When I lived in Arizona I didn’t feel it as much as I do here in CA. Arizona is flat and easy. At least it was in the town that I lived in. When I did hit the occasional hill, I didn’t think much of it.
My conclusion is, that I need to keep working up those hills. I have 2 in particular that I am going to work my way into. They are very intimidating to me. I think it will be good for my lungs to strengthen them as well and work my way up to the steeper ones.

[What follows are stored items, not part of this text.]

Definition validateFcQueueOptions (o : CreateLoadBalancerOptions) : result string unit :=
  _ ← at_most "--fc-max-queue-depth" (u32 (lb_FcMaxQueueDepth o)) fcMaxQueueDepthCeiling;
  _ ← at_most "--fc-max-queue-wait-ms" (u32 (lb_FcMaxQueueWaitMs o)) fcMaxQueueWaitMsCeiling;
  reject ((0 <? u32 (lb_FcMaxQueueDepth o))%Z && lb_FcMaxQueueWaitMsSet o
          && (u32 (lb_FcMaxQueueWaitMs o) =? 0)%Z)
    with_ "--fc-max-queue-wait-ms must be non-zero when --fc-max-queue-depth is set";;
  _ ← one_of "--fc-mode" (lb_FcMode o) ["off"; "observe"; "enforce"; "inherit"];
  _ ← at_most "--fc-max-outstanding" (u32 (lb_FcMaxOutstanding o)) fcCapCeiling;
  _ ← at_most "--fc-ep-max-inflight" (u32 (lb_FcEpMaxInflight o)) fcCapCeiling;
  _ ← at_most "--fc-prefill-max-inflight" (u32 (lb_FcPrefillMaxInflight o)) fcCapCeiling;
  _ ← at_most "--fc-decode-max-inflight" (u32 (lb_FcDecodeMaxInflight o)) fcCapCeiling;
  _ ← at_most "--fc-telemetry-stale-ms" (u32 (lb_FcTelemetryStaleMs o)) fcTelemetryStaleCeiling;
  _ ← one_of "--fc-adaptive" (lb_FcAdaptive o) ["on"; "off"; "inherit"];
  _ ← one_of "--fc-expose-headers" (lb_FcExposeHeaders o) ["on"; "off"; "inherit"];
  _ ← at_most "--fc-warmup-ms" (u32 (lb_FcWarmupMs o)) fcAdaptiveMsCeiling;
  _ ← at_most "--fc-ttft-target-ms" (u32 (lb_FcTtftTargetMs o)) fcAdaptiveMsCeiling;
  _ ← at_most "--fc-tenant-max-share-pct" (u32 (lb_FcTenantMaxSharePct o)) fcTenantSharePctCeiling;
  validateFcBandOptions o.

(** The engine in force. *)
Definition kv_engine (o : CreateLoadBalancerOptions) : string :=
  if is_empty (lb_KvEngineType o) then "vllm" else lb_KvEngineType o.

Definition engine_hashes : list (string * list string) :=
  [("vllm", ["sha256_cbor"; "xxhash_cbor"]); ("sglang", ["sha256_sglang"]);
   ("trtllm", ["blockhash_trtllm"]); ("llamacpp", [])].

Definition validateKVHashForEngine (hash engine : string) : result string unit :=
  if is_empty hash then Ok tt
  else if existsb (fun e : string * list string => streq e.1 engine && str_in hash e.2) engine_hashes
  then Ok tt
  else
    reject (streq engine "llamacpp")
      with_ "--kv-hash-algo is unsupported for --kv-engine-type=llamacpp; omit it";;
    Err (sprintf ["--kv-hash-algo "; quote hash; " is incompatible with --kv-engine-type="; engine;
                  "; omit it for the engine default"]).
(* ===== verification/PayloadDocs.v ===== *)
(** * The typed payload documents: [pkg/backend/payload.go], validators

    The value checks, the Go structs the documents are decoded into, and one
    [validate...] function per family of commands. *)
From S2P Require Import Prelude GoStrings Regex GoNet Json Errors Exitcode Contract.

(* ------------------------------------------------------------------ *)
(** ** Value checks                                                    *)
(* ------------------------------------------------------------------ *)

Definition is_upper_word (c : Z) : bool := is_upper c || is_digit c || (c =? 95)%Z.
Definition upperCodeShape : rx := RCat (RSet is_upper) (RStar (RSet is_upper_word)).
Definition is_identifier_char (c : Z) : bool := is_alnum c || one_of_chars "._:-" c.
Definition identifierShape : rx := RCat (RSet is_alnum) (RUpTo 127 (RSet is_identifier_char)).
Definition durationShape : rx :=
  RSeq [RSet (fun c => in_range 49 57 c); RStar (RSet is_digit); RSet (one_of_chars "smh")].
Definition is_hex_lower (c : Z) : bool := is_digit c || in_range 97 102 c.
Definition digestShape : rx := RRep 64 (RSet is_hex_lower).
Definition mapKeyShape : rx := word_rx.

Definition containsControl (value : string) : bool :=
  existsb (fun r => (r <? 32)%Z || (r =? 127)%Z) (runes value).

Definition oneOf (value : string) (allowed : list string) : bool := str_in value allowed.

Definition field_error (field message : string) : string :=
  sprintf ["field "; quote field; message].

Definition nonEmpty (value field : string) : result string unit :=
  reject is_empty value with_ field_error field " must be non-empty";; Ok tt.

Definition utcTimestamp `{GoLib} (value field : string) : result string unit :=
  reject (negb (has_suffix value "Z")) with_ field_error field " is not a UTC timestamp";;
  reject (negb (rfc3339_utc value))
    with_ field_error field (" is not RFC3339: " +:+ time_text value);;
  Ok tt.

Definition absolutePath (value field : string) : result string unit :=
  reject ((slen value <? 2)%Z || negb (has_prefix value "/") || contains_byte value 0)
    with_ field_error field " is not an absolute non-NUL path";;
  Ok tt.

Definition ipv4 (value field : string) : result string unit :=
  reject (match parse_ipv4 value with Some _ => contains value ":" | None => true end)
    with_ field_error field " is not IPv4";;
  Ok tt.

Definition httpsURI `{GoLib} (value field : string) : result string unit :=
  reject (match url_scheme_host ip_literal value with
          | Some (scheme, host) => negb (streq scheme "https") || is_empty host
          | None => true
          end)
    with_ field_error field " is not an absolute HTTPS URI";;
  Ok tt.

Fixpoint unique_nonempty (field : string) (seen : gset string) (values : list string)
    : result string unit :=
  match values with
  | [] => Ok tt
  | value :: values' =>
      reject is_empty value with_ field_error field " contains an empty string";;
      reject (bool_decide (value ∈ seen))
        with_ field_error field (" contains duplicate " +:+ quote value);;
      unique_nonempty field ({[value]} ∪ seen) values'
  end.

Definition uniqueNonEmpty (values : list string) (field : string) : result string unit :=
  unique_nonempty field ∅ values.

Definition decodePayload {A} `{GoLib, GoValue A} (raw : string) : result string A :=
  match decodeExactOne (A := A) raw with
  | Ok a => Ok a
  | Err e => Err ("typed payload decode failed: " +:+ e)
  end.

(* ------------------------------------------------------------------ *)
(** ** [status]                                                        *)
(* ------------------------------------------------------------------ *)

Record statusPlane : Type := {
  sp_Name : string; sp_Live : bool; sp_Ready : bool; sp_ReasonCode : string;
  sp_Status : option string; sp_ObservedAt : option string
}.
#[global] Instance status_plane_value : GoValue statusPlane := {|
  go_zero := {| sp_Name := ""; sp_Live := false; sp_Ready := false; sp_ReasonCode := "";
                sp_Status := None; sp_ObservedAt := None |};
  go_into strict old := decode_struct strict
    ["name"; "live"; "ready"; "reasonCode"; "status"; "observedAt"] old (fun ms =>
    na ← field strict ms "name" (sp_Name old);
    li ← field strict ms "live" (sp_Live old);
    re ← field strict ms "ready" (sp_Ready old);
    rc ← field strict ms "reasonCode" (sp_ReasonCode old);
    st ← field strict ms "status" (sp_Status old);
    ob ← field strict ms "observedAt" (sp_ObservedAt old);
    Some {| sp_Name := na; sp_Live := li; sp_Ready := re; sp_ReasonCode := rc; sp_Status := st;
            sp_ObservedAt := ob |}) |}.
(** Everything a validated payload went through. *)
Lemma validate_payload_ok `{GoLib} selected raw vp :
  ValidatePayload selected raw = Ok vp ->
  exists sp ms,
    registry_lookup selected = Some sp
    /\ parse_document raw = Some (JObj ms) /\ parse [] (tokens raw) = Some (JObj ms, [])
    /\ unique_keys (JObj ms) /\ NoDup (fst <$> ms) /\ clean (JObj ms)
    /\ (let doc : document := list_to_map ms in
        doc !! "schemaVersion" = Some (JStr payloadSchema)
        /\ doc !! "command" = Some (JStr (pt_Command selected))
        /\ vp_Tuple vp = selected /\ vp_Document vp = raw
        /\ vp_Command vp = observedCommand doc (pt_Command selected)
        /\ ((isOperationErrorDocument doc = true /\ exists e,
               validateOperationErrorPayload doc raw = Ok e
               /\ vp_OperationError vp = Some e /\ vp_OperationID vp = oe_OperationID e)
            \/ (isOperationErrorDocument doc = false
                /\ validateRequiredAndAllowedKeySet doc (ps_RequiredKeys sp) (ps_OptionalKeys sp)
                   = Ok tt
                /\ ps_Validate sp raw = Ok tt
                /\ vp_OperationError vp = None
                /\ vp_OperationID vp = optionalStringField doc "operationId"))).
Proof.
  unfold ValidatePayload. destruct (registry_lookup selected) as [sp|] eqn:Hsp; [|done].
  rewrite bind_ok. intros ([] & Hdup & Hv). apply reject_payload_ok in Hdup.
  apply bind_ok in Hv as (doc & Hdoc & Hv). apply reject_payload_ok in Hdoc.
  apply bind_ok in Hv as (generic & Hgen & Hv). apply reject_payload_ok in Hgen.
  apply bind_ok in Hv as ([] & Hclean & Hv). apply reject_payload_ok, inspect_clean in Hclean.
  apply bind_ok in Hv as ([] & Hschema & Hv). apply reject_payload_ok in Hschema.
  apply bind_ok in Hv as ([] & Hcommand & Hv). apply reject_payload_ok in Hcommand.
  destruct (decode_document_ok raw doc Hdoc Hdup) as (ms & Hpd & Hp & Hu & Hnd & ->).
  unfold decode_generic in Hgen. rewrite Hp in Hgen. simplify_eq.
  apply registry_lookup_in in Hsp as Hreg. destruct Hreg as [Hin <-].
  destruct (registry_versions sp Hin) as [Hver Hne]. rewrite Hver in Hschema.
  apply exact_field_ok in Hschema; [|done]. apply exact_field_ok in Hcommand; [|done].
  destruct (isOperationErrorDocument (list_to_map ms)) eqn:Hop.
  - apply bind_ok in Hv as (e & He & [= <-]). apply reject_payload_ok in He.
    exists sp, ms. split_and!; try done. left. split; [done|]. by exists e.
  - apply bind_ok in Hv as ([] & Hk & Hv). apply reject_payload_ok in Hk.
    apply bind_ok in Hv as ([] & Hval & [= <-]). apply reject_payload_ok in Hval.
    exists sp, ms. split_and!; try done. right. by split_and!.
Qed.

I’m going to keep on pumping and working these legs of mine. I can’t be outdone by the individuals that are double my age and kick ass every day. Ha! They. Are. Awesome!! 🙂
Today is our Wednesday check-in for the Shrink Yo-Self Fitness Challenge.
Today’s Weight: 175.6.
I can’t remember what my weight was last week at this time. Somewhere around 177 I believe. Anyway, the Challenge for this week is staying the same as last week. Workout 3 to 5 times a week. Have I been doing this? Some days yes. Some days no. I have gotten on my bike a few times in the past week, but still no Bikram and still no other exercising. Why? Well, because I am Kathleen and this is what I do. On a good note though… I am getting a treadmill tomorrow night!!! Woo hooo! So excited!
When I WAS going to the gym the thing that I used the most was the treadmill, so having one in the house is going to be great. Not only will I use it, but my Father and Husband will want to use it as well. I will have to keep my Boys in check about the rules of safety while using a treadmill, but I will for sure let them use it if they like.
Starting Thursday, or maybe Friday sometime, I will get my ass on that Treadmill and walk, walk, walk. I also plan to ride my bike over to meet my Boys after school too. My 3 oldest rode bikes today, but my youngest didn’t. I think I’ll take the carrier over with baby girl and ride home with them all. My oldest has his saxophone today anyway, so I can put that in the carrier for him as well. I’ll take the exercise any way I can get it! 🙂
I was supposed to be writing a blog post tonight that is an assignment from a Challenge that I am doing. Long and short of it, I am supposed to write like it is 2013 and what great things I did in 2012. Unfortunately, I don’t think that is going to get done tonight. Here’s why…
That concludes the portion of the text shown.